Task description:
Below are the records; copy exactly the stretch from the line containing "a) = Some a." through the line containing "- cbn [app find]. unfold eqId at 1.", both ends included, and nothing else.

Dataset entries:
Lemma client_token_is_verified_witness :
  exists authHeader,
    ApiClient.authorization (Some (Json.JStr "good")) = Some authHeader /\
    ServerRest.tokenOf (Some authHeader) = Some "good" /\
    ServerRest.authenticateToken verify_sample users_sample (ApiClient.authorization None)
    = ServerRest.Answered 401 "Access token required".
Proof.
  apply (client_token_is_verified verify_sample users_sample "good").
  - discriminate.
  - reflexivity.
Defined.


(** ** The controllers and the stored documents *)

Section ControllerProperties.
Import JS Server ServerRest.
Variable isObjectId : string -> bool.
Variable castDate : string -> option string.

Lemma findOne_some (db : list Assessment) (id uid : string) (a : Assessment) :
  findOne db id uid = Some a -> In a db /\ _id a = id /\ userId a = uid.
Proof.
  unfold findOne. intro H. apply find_some in H. destruct H as (Hin & Hm).
  apply andb_prop in Hm. destruct Hm as (H1 & H2).
  unfold eqId in *. apply String.eqb_eq in H1, H2. now repeat split.
Qed.


Lemma findOne_app_new (db : list Assessment) (a : Assessment) :
  ~ In (_id a) (map _id db) -> findOne (db ++ [a]) (_id a) (userId a) = Some a.
Proof.
  intro Hfresh. unfold findOne. induction db as [|x r IH].
  - cbn. unfold eqId. now rewrite !String.eqb_refl.
  - cbn [app find]. unfold eqId at 1.
    destruct (String.eqb_spec (_id x) (_id a)) as [E|E].
    + exfalso. apply Hfresh. left. exact E.
    + cbn [andb]. apply IH. intro H. apply Hfresh. now right.
Qed.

Answer for the task:
  ~ In (_id a) (map _id db) -> findOne (db ++ [a]) (_id a) (userId a) = Some a.
Proof.
  intro Hfresh. unfold findOne. induction db as [|x r IH].
  - cbn. unfold eqId. now rewrite !String.eqb_refl.
  - cbn [app find]. unfold eqId at 1.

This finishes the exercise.